Dataset entries
Record DestinationQueue : Type := mkDest {
  dq_webhookId : string;
  dq_pending : list Z;               (* jobs *)
  dq_running : bool;
  dq_timer : option Z;               (* a timer *)
  dq_consecutiveFailures : Z;
}.

Inductive timer_kind : Type := retry_timer | probe_timer.
#[export] Instance timer_kind_eq_dec : EqDecision timer_kind.
Proof. solve_decision. Defined.

Record timer : Type := mkTimer {
  tm_dest : Z;
  tm_kind : timer_kind;
  tm_due : Z;
}.

Record WebhookDeliveryLog : Type := mkLog {
  dl_webhookId : string;
  dl_url : string;
  dl_attempt : Z;
  dl_success : bool;
  dl_statusCode : option Z;
  dl_error : option string;
  dl_timestamp : Z;
}.

Record DeadLetterEntry : Type := mkDeadLetter {
  de_id : Z;
  de_webhookId : string;
  de_apiKeyPrefix : string;
  de_url : string;
  de_trigger : WebhookTrigger;
  de_payload : payload;
  de_attempts : Z;
  de_failure : string;
  de_createdAt : Z;
  de_resolvedAt : option Z;
  de_replayId : option string;
}.

(** A delivery under way: what the suspended [runJob] holds. *)
Record delivery : Type := mkDelivery {
  dv_dest : Z;
  dv_webhook : Z;
  dv_job : Z;
  dv_attempt : Z;
}.

(** A request handed to [fetch]. *)
Record webhook_request : Type := mkRequest {
  rq_webhookId : string;
  rq_url : string;
  rq_body : string;
  rq_signature : string;
}.

Record WebhookConfig : Type := mkWebhookConfig {
  wc_baseDelayMs : Z;
  wc_maxDelayMs : Z;
  wc_maxRetries : Z;
  wc_minIntervalMs : Z;
  wc_maxConcurrent : Z;
  wc_maxPendingPerDestination : Z;
  wc_circuitFailureThreshold : Z;
  wc_circuitCooldownMs : Z;
}.

(** Where a replay stands: it has read its entry, or waits for its job. *)
Inductive replay_stage : Type :=
| ReplayRead (entry : option DeadLetterEntry)
| ReplayWaiting (entry : DeadLetterEntry) (webhook job : Z).

Inductive ReplayStatus : Type := replayed | duplicate | missing | failed | in_flight.

Record service : Type := mkService {
  ws_regs : gmap Z WebhookRegistration;       (* the registration objects *)
  ws_webhooks : jsmap string Z;
  ws_queues : gmap Z DestinationQueue;        (* the queue objects *)
  ws_dests : jsmap string Z;
  ws_jobs : gmap Z DeliveryJob;
  ws_timers : gmap Z timer;                   (* the timers that will fire *)
  ws_inFlight : Z;
  ws_running : list delivery;
  ws_ring : list WebhookDeliveryLog;
  ws_deadLetters : list DeadLetterEntry;
  ws_replaying : list Z;
  ws_replays : jsmap string replay_stage;
  ws_results : list (string * ReplayStatus);
  ws_sent : list webhook_request;
  ws_next : Z;                                (* the next fresh number *)
  ws_dropped : Z;                             (* webhookJobsDroppedTotal *)
}.

Definition newService : service :=
  mkService ∅ jm_empty ∅ jm_empty ∅ ∅ 0 [] [] [] [] jm_empty [] [] 0 0.

#[export] Instance registration_inhabited : Inhabited WebhookRegistration.
Proof.
  exact (populate (mkWebhook "" "" "" (mkTrigger interval "" double_0) "" "" false wh_healthy
    circuit_closed None 0 None None None 0)).
Defined.
#[export] Instance queue_inhabited : Inhabited DestinationQueue.
Proof. exact (populate (mkDest "" [] false None 0)). Defined.
#[export] Instance job_inhabited : Inhabited DeliveryJob.
Proof. exact (populate (mkJob "" [] 0 false true)). Defined.
(** C24: The last tag of a writer commits to the writer's whole history: if two
    accepted logs hold equally many entries of a writer and agree on the tag of
    the last one, then entry by entry the tags and the signed texts (every field
    of the entry and the tag before it) agree, or the logs exhibit a collision of
    the HMAC.  So no entry of a verified log can be altered, removed or reordered
    within its writer's chain while the last tag stands. *)
Theorem last_tag_commits hmac st w entries1 entries2 :
  (∀ k t, is_hex_text (hmac k t)) →
  verifyAuditLogChain hmac st entries1 = (true, None) →
  verifyAuditLogChain hmac st entries2 = (true, None) →
  length (writer_log w entries1) = length (writer_log w entries2) →
  ae_hmac <$> last (writer_log w entries1) = ae_hmac <$> last (writer_log w entries2) →
  Forall2 (λ e1 e2, ae_hmac e1 = ae_hmac e2 ∧ signed_text e1 = signed_text e2)
    (writer_log w entries1) (writer_log w entries2) ∨ collision hmac.
Proof.
  intros Hhex. rewrite !verify_groups. intros H1 H2.
  specialize (H1 w). specialize (H2 w). rewrite checkGroup_ok, writer_group_log in H1, H2.
  assert (∀ l, (∀ i e, (i, e) ∈ writer_group w l → signed hmac st e) →
     ∀ e, e ∈ writer_log w l → signed hmac st e) as Hs.
  { intros l Hl e He. rewrite <- writer_group_log in He.
    apply list_elem_of_fmap in He as ([i x] & -> & Hi). by apply (Hl i). }
  apply (linked_commits hmac st Hhex); split; [apply Hs|..]; try apply H1; [apply Hs|]; apply H2.
Qed.
(** ** The two scope checkers *)

(** A policy of the key manager, as the guards read it. *)
Definition as_scopes (p : KeyPolicy.KeyPolicyScope) : PolicyScopes :=
  mkScopes None (KeyPolicy.kp_feeds p) (KeyPolicy.kp_operations p) (KeyPolicy.kp_environments p)
    (NInt <$> KeyPolicy.kp_expiresAt p).
Definition as_target (q : KeyPolicy.scope_request) : target :=
  mkTarget (KeyPolicy.sr_feed q) (KeyPolicy.sr_operation q) (KeyPolicy.sr_environment q).

Definition wildcard_free (p : KeyPolicy.KeyPolicyScope) : Prop :=
  ∀ l, l ∈ [KeyPolicy.kp_feeds p; KeyPolicy.kp_operations p; KeyPolicy.kp_environments p] →
    KeyPolicy.SCOPE_WILDCARD ∉ default [] l.

Lemma dimensionAllows_agree l v :
  (scopeAllows l v = true → KeyPolicy.dimensionAllows l v = true) ∧
  (KeyPolicy.SCOPE_WILDCARD ∉ default [] l → KeyPolicy.dimensionAllows l v = scopeAllows l v).
Proof.
  destruct l as [[|q l]|]; [done| |done]. simpl. case_bool_decide; [|by destruct v]. by split.
Qed.

Definition reason_of (d : KeyPolicy.deny_reason) : DenialReason :=
  match d with
  | KeyPolicy.DExpired | KeyPolicy.DNotYetEffective => credential_expired
  | KeyPolicy.DFeed => feed_scope_denied
  | KeyPolicy.DOperation => operation_scope_denied
  | KeyPolicy.DEnvironment => environment_scope_denied
  end.
(* ===== verification/Proposals.v ===== *)
(** * Multi-sig and token-governance proposals

    [api/src/governance/proposal-service.ts] with the types of
    [proposal-types.ts]: the in-memory layer behind the governance endpoints.
    The functions are declared [async] but never wait, so each call is one step;
    module-level variables are the state.  [MultiSig] is the signer-based part,
    [Voting] the token-based part, [Listing] the paginated listings both share.

    - [MultiSig.multisig_quorum]: what executed means;
    - [Voting.tally_exact]: the tallies count distinct voters;
    - [Voting.execution_authorised]: what executing a proposal requires;
    - [Voting.execute_skips_timelock]: the time lock does not apply to a
      proposal that was never queued;
    - [Listing.pages_cover]: the pages of a listing partition it. *)

From stdpp Require Import base list strings sorting sets pretty.
From S2P Require Import Prelude JsMap.

Local Open Scope Z_scope.

(** ** Shared types *)

Record GovernanceConfig := mkGovConfig {
  gc_token : string;
  gc_votingPeriod : Z;
  gc_timelockDelay : Z;
  gc_quorum : Z;
  gc_proposalThreshold : Z;
  gc_guardian : string;
}.

Inductive ProposalAction :=
| AddSource (source name : string)
| RemoveSource (source : string)
| SetTrustedAsset (asset : string) (trusted : Z)
| TransferAdmin (newAdmin : string)
| SetDeviationThreshold (thresholdBps : Z)
| ResetReputation (source : string)
| AddSigner (signer : string)
| RemoveSigner (signer : string)
| SetThreshold (threshold : Z)
| SetAdmin (newAdmin : string)
| AddOracleSource (source name : string)
| RemoveOracleSource (source : string)
| UpdateGovernanceConfig (config : GovernanceConfig).

(** The messages of the errors the functions throw. *)
Inductive proposal_error :=
  MultiSigNotInitialized | NotASigner | ProposalNotFound | ProposalAlreadyExecuted
| AlreadyApproved | ThresholdNotMet | GovernanceNotInitialized | VotingNotActive
| AlreadyVoted | ProposalDefeated | ProposalCancelled | TimeLockNotElapsed | GuardianOnly
| InvalidTimeValue.                  (* the [RangeError] of [toISOString] *)

Inductive ProposalStatus := Active | Queued | Ready | Executed | Defeated | Cancelled.

#[export] Instance ProposalStatus_eq_dec : EqDecision ProposalStatus.
Proof. solve_decision. Defined.

(** Evaluate the comparisons of two known statuses. *)
Ltac eval_status :=
  repeat (cbn; match goal with |- context [@bool_decide (?a = ?b) ?d] =>
    is_constructor a; is_constructor b;
    let v := eval vm_compute in (@bool_decide (a = b) d) in
    change (@bool_decide (a = b) d) with v end); cbn.

(** ** Signer-based proposals *)

Module MultiSig.

Record MultiSigConfig := mkMsConfig {
  mc_signers : list string;
  mc_threshold : Z;
}.

Record MultiSigProposal := mkMsProposal {
  mp_id : Z;
  mp_action : ProposalAction;
  mp_approvals : list string;
  mp_executed : Z;                   (* 0 = pending, 1 = executed *)
  mp_createdAt : Z;
  mp_proposer : string;
}.

Record multisig := mkMultisig {
  msigConfig : option MultiSigConfig;
  msigProposalCount : Z;
  multiSigProposals : jsmap Z MultiSigProposal;
}.

Definition ms_initial : multisig := mkMultisig None 0 jm_empty.

Abbreviation MS := (M multisig proposal_error).

Definition initMultiSig (config : MultiSigConfig) : MS unit :=
  modify (λ _, mkMultisig (Some config) 0 jm_empty).

Definition putMultiSig (p : MultiSigProposal) (s : multisig) : multisig :=
  mkMultisig (msigConfig s) (msigProposalCount s) (jm_set (mp_id p) p (multiSigProposals s)).

Definition requireSigner (who : string) : MS MultiSigConfig :=
  config ← require_some msigConfig MultiSigNotInitialized;
  require (bool_decide (who ∈ mc_signers config)) NotASigner ;;
  mret config.

Definition createMultiSigProposal (now : Z) (proposer : string) (action : ProposalAction)
    : MS MultiSigProposal :=
  requireSigner proposer ;;
  count ← gets msigProposalCount;
  let id := count + 1 in
  let proposal := mkMsProposal id action [proposer] 0 now proposer in
  modify (λ s, putMultiSig proposal (mkMultisig (msigConfig s) id (multiSigProposals s))) ;;
  mret proposal.

Definition set_approvals (l : list string) (p : MultiSigProposal) : MultiSigProposal :=
  mkMsProposal (mp_id p) (mp_action p) l (mp_executed p) (mp_createdAt p) (mp_proposer p).

Definition set_executed (p : MultiSigProposal) : MultiSigProposal :=
  mkMsProposal (mp_id p) (mp_action p) (mp_approvals p) 1 (mp_createdAt p) (mp_proposer p).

TASK STATEMENT »
In the records above, locate each line with the word "logs". Copy all such lines.

SOLUTION TO THE PROBLEM »
    accepted logs hold equally many entries of a writer and agree on the tag of
    of the entry and the tag before it) agree, or the logs exhibit a collision of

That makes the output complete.